Eric Wong [Sat, 7 Oct 2023 21:24:06 +0000 (21:24 +0000)]
ipc: use autodie for most syscalls
I'm not sure how/if we should bother recovering from these,
so just croak and let some caller deal with it. `autodie'
uses Carp internally, so setting `PERL5OPT=-MCarp=verbose'
in the environment gives us full stacktraces.
Eric Wong [Sat, 7 Oct 2023 21:24:05 +0000 (21:24 +0000)]
ipc: require fork+SOCK_SEQPACKET for wq_* functions
None of the lei internals works properly without forking and
sockets. The fallback code increases the potential to accidentally
call subs in the wrong process during the teardown phase.
We'll still support ipc_do w/o forking for now since it
forking doesn't benefit small indexing runs from -mda and
such.
Eric Wong [Sun, 8 Oct 2023 05:49:34 +0000 (05:49 +0000)]
lei: fix implicit stdin support for pipes
Eric Wong <e@80x24.org> wrote:
> +++ b/t/lei-store-fail.t
> + my $cmd = [ qw(lei import -q -F mboxrd) ];
> + my $tp = start_script($cmd, undef, $opt);
Of course the lack of `-' or `--stdin' only worked on Linux and
NetBSD, but not other BSDs.
-------8<------
Subject: [PATCH] lei: fix implicit stdin support for pipes
st_mode permission bits can't be used to determine if a file or
pipe we have on stdin readable or not. Writable regular files
can be opened O_RDONLY, and permissions bits for pipes are
inconsistent across platforms.
On FreeBSD, OpenBSD, and Dragonfly, only the S_IFIFO bit is set
in st_mode with none of the permission bits are set. Linux and
NetBSD have both the read and write permission bits set for both
ends of a the pipe, so they're just as inaccurate but allowed
the feature to work before this change.
For now, we'll just assume our users know that stdin is intended
for input and consider any pipe or regular file to be readable.
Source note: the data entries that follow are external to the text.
(** * OpenMed species detection: the batch client

    A shallow embedding of [batch_processing_example.py]
    (class [OpenMedSpeciesDetector]): [predict_single], [predict_batch] and
    [process_file], with the properties of its fan-out/fan-in layer.

    Python values that the code only carries around (the decoded JSON
    answer of the endpoint) are a [json] value; dictionaries are [gmap]s.
    A computation is a trace of observable events together with either a
    returned value or a raised exception.  Everything the class obtains from
    its collaborators (the [json] module, the SageMaker runtime, the thread
    pool, pandas, the clock) is a section variable. *)

From Stdlib Require Import ZArith List String Ascii Floats.SpecFloat.
From stdpp Require Import base gmap strings list sorting pretty.

Set Warnings "-register-all".
Set Default Proof Using "Type".
Open Scope string_scope.
Open Scope list_scope.

(** ** Python values *)

(** An exception instance: the name of its class and [str(e)].  Instances
    are those of subclasses of [Exception], which is what the two
    [except Exception] clauses of the source range over. *)
Record exn : Type := Exn { exn_class : string; str : string }.

Definition TypeError (msg : string) : exn := Exn "TypeError" msg.
Definition KeyError (key : string) : exn := Exn "KeyError" ("'" +:+ key +:+ "'").
Definition ValueError (msg : string) : exn := Exn "ValueError" msg.

(** What [json.loads] can return. *)
Inductive json : Type :=
  | JNull
  | JBool (b : bool)
  | JInt (n : Z)
  | JFloat (f : spec_float)
  | JStr (s : string)
  | JArr (l : list json)
  | JObj (m : gmap string json).

(** The outcome of evaluating an expression. *)
Inductive res (A : Type) : Type :=
  | Return (a : A)
  | Raise (e : exn).
Arguments Return {A} a.
Arguments Raise {A} e.

(** [type(v).__name__] *)
Definition type_name (v : json) : string :=
  match v with
  | JNull => "NoneType"
  | JBool _ => "bool"
  | JInt _ => "int"
  | JFloat _ => "float"
  | JStr _ => "str"
  | JArr _ => "list"
  | JObj _ => "dict"
  end.

(** [len(v)] *)
Definition len (v : json) : res nat :=
  match v with
  | JStr s => Return (String.length s)
  | JArr l => Return (length l)
  | JObj m => Return (size m)
  | _ => Raise (TypeError ("object of type '" +:+ type_name v +:+ "' has no len()"))
  end.

(** [for x in v]: the items the loop visits.  A string yields its
    characters and a dictionary its keys. *)
Definition iter (v : json) : res (list json) :=
  match v with
  | JStr s => Return ((λ c, JStr (String c EmptyString)) <$> list_ascii_of_string s)
  | JArr l => Return l
  | JObj m => Return ((λ kv, JStr kv.1) <$> map_to_list m)
  | _ => Raise (TypeError ("'" +:+ type_name v +:+ "' object is not iterable"))
  end.

(** [v[key]] for a string [key] *)
Definition getitem (v : json) (key : string) : res json :=
  match v with
  | JObj m =>
      match m !! key with
      | Some x => Return x
      | None => Raise (KeyError key)
      end
  | JStr _ => Raise (TypeError "string indices must be integers, not 'str'")
  | JArr _ => Raise (TypeError "list indices must be integers or slices, not str")
  | _ => Raise (TypeError ("'" +:+ type_name v +:+ "' object is not subscriptable"))
  end.

(** ** Computations *)

(** What a run of the program does to the outside. *)
Inductive event : Type :=
  | EvPrint (line : string)
  | EvInvoke (EndpointName ContentType Body : string)
  | EvReadCsv (file_path : string).

Definition M (A : Type) : Type := list event * res A.

Definition trace {A} (m : M A) : list event := m.1.
Definition outcome {A} (m : M A) : res A := m.2.

Definition raise {A} (e : exn) : M A := ([], Raise e).
Definition emit (ev : event) : M unit := ([ev], Return tt).
Definition eval {A} (r : res A) : M A := ([], r).

#[global] Instance M_ret : MRet M := λ A a, ([], Return a).
#[global] Instance M_bind : MBind M := λ A B f m,
  match m.2 with
  | Return a => (m.1 ++ (f a).1, (f a).2)
  | Raise e => (m.1, Raise e)
  end.

(** [try: body  except Exception as e: handler e] *)
Definition try_except {A} (body : M A) (handler : exn → M A) : M A :=
  match body.2 with
  | Return a => body
  | Raise e => (body.1 ++ (handler e).1, (handler e).2)
  end.

(** [print(line)] *)
Definition print (line : string) : M unit := emit (EvPrint line).

(** A [for] loop whose body appends one item to a list. *)
Fixpoint for_append {A B} (body : A → M B) (xs : list A) : M (list B) :=
  match xs with
  | [] => mret []
  | x :: xs' => y ← body x; ys ← for_append body xs'; mret (y :: ys)
  end.

(** A [for] loop whose body extends a list. *)
Fixpoint for_extend {A B} (body : A → M (list B)) (xs : list A) : M (list B) :=
  match xs with
  | [] => mret []
  | x :: xs' => ys ← body x; zs ← for_extend body xs'; mret (ys ++ zs)
  end.

(** ** The thread pool

    [ThreadPoolExecutor(max_workers)] keeps submitted tasks in a queue, runs
    at most [max_workers] of them at a time and finishes the running ones in
    any order.  Tasks are named by their position of submission. *)
Module Pool.

Record state : Type :=
  State { queued : list nat; running : list nat; finished : list nat }.

Definition init (n : nat) : state := State (seq 0 n) [] [].

Inductive step (max_workers : nat) : state → state → Prop :=
  | step_start i q r d :
      length r < max_workers →
      step max_workers (State (i :: q) r d) (State q (r ++ [i]) d)
  | step_finish i q r1 r2 d :
      step max_workers (State q (r1 ++ i :: r2) d) (State q (r1 ++ r2) (d ++ [i])).

Definition idle (s : state) : Prop := queued s = [] ∧ running s = [].

(** The pool ran [n] submitted tasks to the end, finishing them in [order]. *)
Definition completes (max_workers n : nat) (order : list nat) : Prop :=
  rtc (step max_workers) (init n) (State [] [] order).

(** Steps left before the pool is idle. *)
Definition fuel (s : state) : nat := 2 * length (queued s) + length (running s).

End Pool.

(** ** Records of the class *)

(** One item of the list [predict_batch] returns (a dictionary with these
    five keys in the source). *)
Record BatchResult : Type := {
  index : nat;
  text : string;
  entities : json;
  species_count : nat;
  status : string;
}.

(** One row of the table [process_file] returns. *)
Record Row : Type := {
  original_index : nat;
  original_text : string;
  species : json;
  confidence : json;
  start_position : json;
  end_position : json;
  row_status : string;
}.

(** What [pd.read_csv] returns: the named columns, in file order. *)
Definition DataFrame : Type := list (string * list string).

(** [df.columns] *)
Definition columns (df : DataFrame) : list string := df.*1.

(** [df[key].tolist()] *)
Definition column_tolist (df : DataFrame) (key : string) : res (list string) :=
  match list_find (λ c, c.1 = key) df with
  | Some (_, c) => Return c.2
  | None => Raise (KeyError key)
  end.

(** [ThreadPoolExecutor(max_workers=max_workers)]: the constructor refuses
    a bound that is not positive. *)
Definition ThreadPoolExecutor (max_workers : Z) : M unit :=
  if decide (max_workers ≤ 0)%Z
  then raise (ValueError "max_workers must be greater than 0")
  else mret tt.

(** [as_completed(fs)] yields every future of [fs] once; [completion] is
    the order in which it does, by position of submission. *)
Definition as_completed {A} (fs : list A) (completion : list nat) : list A :=
  omap (λ k, fs !! k) completion.

(** [results.sort(key=lambda x: x['index'])]: the order compares the keys. *)
Definition index_le (x y : BatchResult) : Prop := (index x ≤ index y)%nat.

#[global] Instance index_le_dec : RelDecision index_le :=
  λ x y, decide (index x ≤ index y)%nat.

Definition sort_by_index (results : list BatchResult) : list BatchResult :=
  merge_sort index_le results.

#[global] Instance index_le_trans : Transitive index_le.
Proof. unfold index_le. intros x y z; lia. Qed.

#[global] Instance index_le_total : Total index_le.
Proof. unfold index_le. intros x y; lia. Qed.

(** The keys of an entity that [process_file] reads. *)
Definition entity_keys : list string := ["word"; "score"; "start"; "end"].

(** The requests a trace holds: endpoint, content type and body of each
    call of [invoke_endpoint], in order. *)
Definition requests (t : list event) : list (string * string * string) :=
  omap (λ ev,
    match ev with
    | EvInvoke name content_type body => Some (name, content_type, body)
    | _ => None
    end) t.

(** ** The summary of [main]

    The two totals [main] prints and the list it builds for its table of
    species; its report itself formats floating-point numbers and is not
    modelled. *)

(** [sum(result['species_count'] for result in results)] *)
Definition total_species (results : list BatchResult) : nat :=
  sum_list (species_count <$> results).

(** [sum(1 for result in results if result['status'] == 'success')] *)
Definition successful_predictions (results : list BatchResult) : nat :=
  length (filter (λ result, status result = "success") results).

Module Summary.

(** One item of [all_entities]. *)
Record entity : Type := {
  text_index : nat;
  species : json;
  confidence : json;
}.

End Summary.

(** The item made of one entity of a result. *)
Definition summary_item (result : BatchResult) (entity : json)
    : M Summary.entity :=
  word ← eval (getitem entity "word");
  score ← eval (getitem entity "score");
  mret {| Summary.text_index := index result; Summary.species := word;
          Summary.confidence := score |}.

(** The two nested loops of [main] that fill [all_entities]. *)
Definition all_entities (results : list BatchResult) : M (list Summary.entity) :=
  for_extend
    (λ result,
      items ← eval (iter (entities result));
      for_append (summary_item result) items)
    results.

(** ** Collaborators used by the examples

    A serializer that always works, a runtime that answers the first call
    and refuses every other, and a decoder that finds one species. *)
Definition ecoli : json :=
  JObj (<["word" := JStr "E. coli"]>
       (<["score" := JFloat (S754_finite false 8556839292003942 (-53))]>
       (<["start" := JInt 0]>
       (<["end" := JInt 7]> ∅)))).

Definition dumps_ok (text : string) : res string := Return text.

Definition connection_error : exn :=
  Exn "EndpointConnectionError" "Could not connect to the endpoint URL".

Definition runtime_up (call : nat) (EndpointName ContentType Body : string)
    : res string :=
  Return Body.

Definition runtime_down (call : nat) (EndpointName ContentType Body : string)
    : res string :=
  Raise connection_error.
(** * bcryptbenchmark: the sweep controller and the statistics reducer

    A shallow embedding of [main.go] and the proofs of its specification.

    - Go's [int] and [time.Duration] are 64-bit two's complement integers:
      they are modelled as [Z] with the wrap-around written out ([Int64]).
    - Go's [float64] is IEEE 754 binary64 with round-to-nearest-even: it is
      modelled by the executable specification [SpecFloat] of the standard
      library at precision 53 ([Float64]).  Every operation is rounded on
      its own, as the amd64 compiler does (no fused multiply-add).
    - A slice of durations is a header (pointer, length, capacity) over a
      backing array that lives in a heap, so that aliasing is visible
      ([Slices]).
    - [log.Fatalf], run-time panics and loops are explicit: a computation
      yields an [outcome], loops carry fuel.
    - The hashing primitive and the clock around it are an oracle
      ([primitive]): the n-th invocation either fails with an error or
      succeeds after an elapsed time. *)

From Stdlib Require Import ZArith List Bool Lia String Ascii.
From Stdlib Require Import Floats.SpecFloat.
From Stdlib Require Import DecimalString.
From stdpp Require Import base tactics option list numbers sorting.

Open Scope Z_scope.

(** ** Machine integers *)

Module Int64.

Definition min_int : Z := - 2 ^ 63.
Definition max_int : Z := 2 ^ 63 - 1.

Definition in_range (z : Z) : Prop := min_int <= z <= max_int.

Definition in_rangeb (z : Z) : bool := (min_int <=? z) && (z <=? max_int).

(** Reduction of a mathematical integer to its 64-bit representative. *)
Definition wrap (z : Z) : Z := (z + 2 ^ 63) mod 2 ^ 64 - 2 ^ 63.

Definition add (a b : Z) : Z := wrap (a + b).
Definition sub (a b : Z) : Z := wrap (a - b).

(** Go's [/] on integers truncates toward zero; the caller checks the
    divisor. *)
Definition quot (a b : Z) : Z := wrap (Z.quot a b).

End Int64.

(** ** Durations: [time.Duration] counts nanoseconds *)

Module Duration.

Definition Nanosecond : Z := 1.
Definition Microsecond : Z := 1000 * Nanosecond.
Definition Millisecond : Z := 1000 * Microsecond.
Definition Second : Z := 1000 * Millisecond.

End Duration.

Definition ms (k : Z) : Z := k * Duration.Millisecond.

(** ** Binary64 *)

Module Float64.

Definition float : Type := spec_float.

Definition prec : Z := 53.
Definition emax : Z := 1024.

Definition mul : float -> float -> float := SFmul prec emax.
Definition add : float -> float -> float := SFadd prec emax.
Definition sub : float -> float -> float := SFsub prec emax.
Definition div : float -> float -> float := SFdiv prec emax.
Definition sqrt : float -> float := SFsqrt prec emax.
Definition leb : float -> float -> bool := SFleb.

(** Every [float64] value is a valid binary64. *)
Definition valid (f : float) : Prop := valid_binary prec emax f = true.

(** [float64(i)] for an integer [i]: the nearest binary64, ties to even. *)
Definition of_int (z : Z) : float := binary_normalize prec emax z 0 false.

(** The integer part of a finite float, rounded toward zero. *)
Definition trunc (f : float) : option Z :=
  match f with
  | S754_zero _ => Some 0
  | S754_finite s m e =>
      let a := match e with
               | Zneg k => Z.shiftr (Zpos m) (Zpos k)
               | _ => Z.shiftl (Zpos m) e
               end in
      Some (if s then - a else a)
  | S754_infinity _ | S754_nan => None
  end.

(** The largest integer below a finite float. *)
Definition floor (f : float) : option Z :=
  match f with
  | S754_zero _ => Some 0
  | S754_finite s m e =>
      let z := if s then Zneg m else Zpos m in
      Some match e with
           | Zneg k => z / 2 ^ Zpos k
           | _ => z * 2 ^ e
           end
  | S754_infinity _ | S754_nan => None
  end.

(** The language leaves the result of converting a float that has no
    64-bit integer counterpart (NaN, an infinity, a value out of range) to
    the implementation.  [unrep] is that choice; [to_int] is [int(f)] and
    [time.Duration(f)]. *)
Definition to_int (unrep : float -> Z) (f : float) : Z :=
  match trunc f with
  | Some z => if Int64.in_rangeb z then z else Int64.wrap (unrep f)
  | None => Int64.wrap (unrep f)
  end.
If we were to be pedantic, we'd check O_RDONLY or O_RDWR
description flags via the F_GETFL fcntl(2) op to determine if a
pipe or socket is readable. However, I don't think it's worth
the code to do so.
Eric Wong [Fri, 6 Oct 2023 09:46:01 +0000 (09:46 +0000)]
xap_helper.h: strdup keys for DragonFlyBSD hdestroy(3)
DragonFlyBSD matches OpenBSD behavior in freeing every single key on
hdestroy(3). I suppose hdestroy(3) is neglected enough these days that
nobody cares and we'll likely introduce a small C hash table such as
khash (also used within git).
Eric Wong [Fri, 6 Oct 2023 09:46:00 +0000 (09:46 +0000)]
kqnotify: drop EV_CLEAR (edge triggering)
I'm not entirely certain how it works with the way we use
kevent. I do know IO::KQueue has hard-coded kevent retrievals
to 1000 events so it's conceivable we'd end up missing wakeups
as we don't loop or requeue in callers. So just rely on the
*BSD kernel to provided requeue behavior for us by using
level-triggering.
In any case, this seems to workaround t/dir_idle.t failures
on Dragonfly due to a tmpfs bug in all versions up to v6.4.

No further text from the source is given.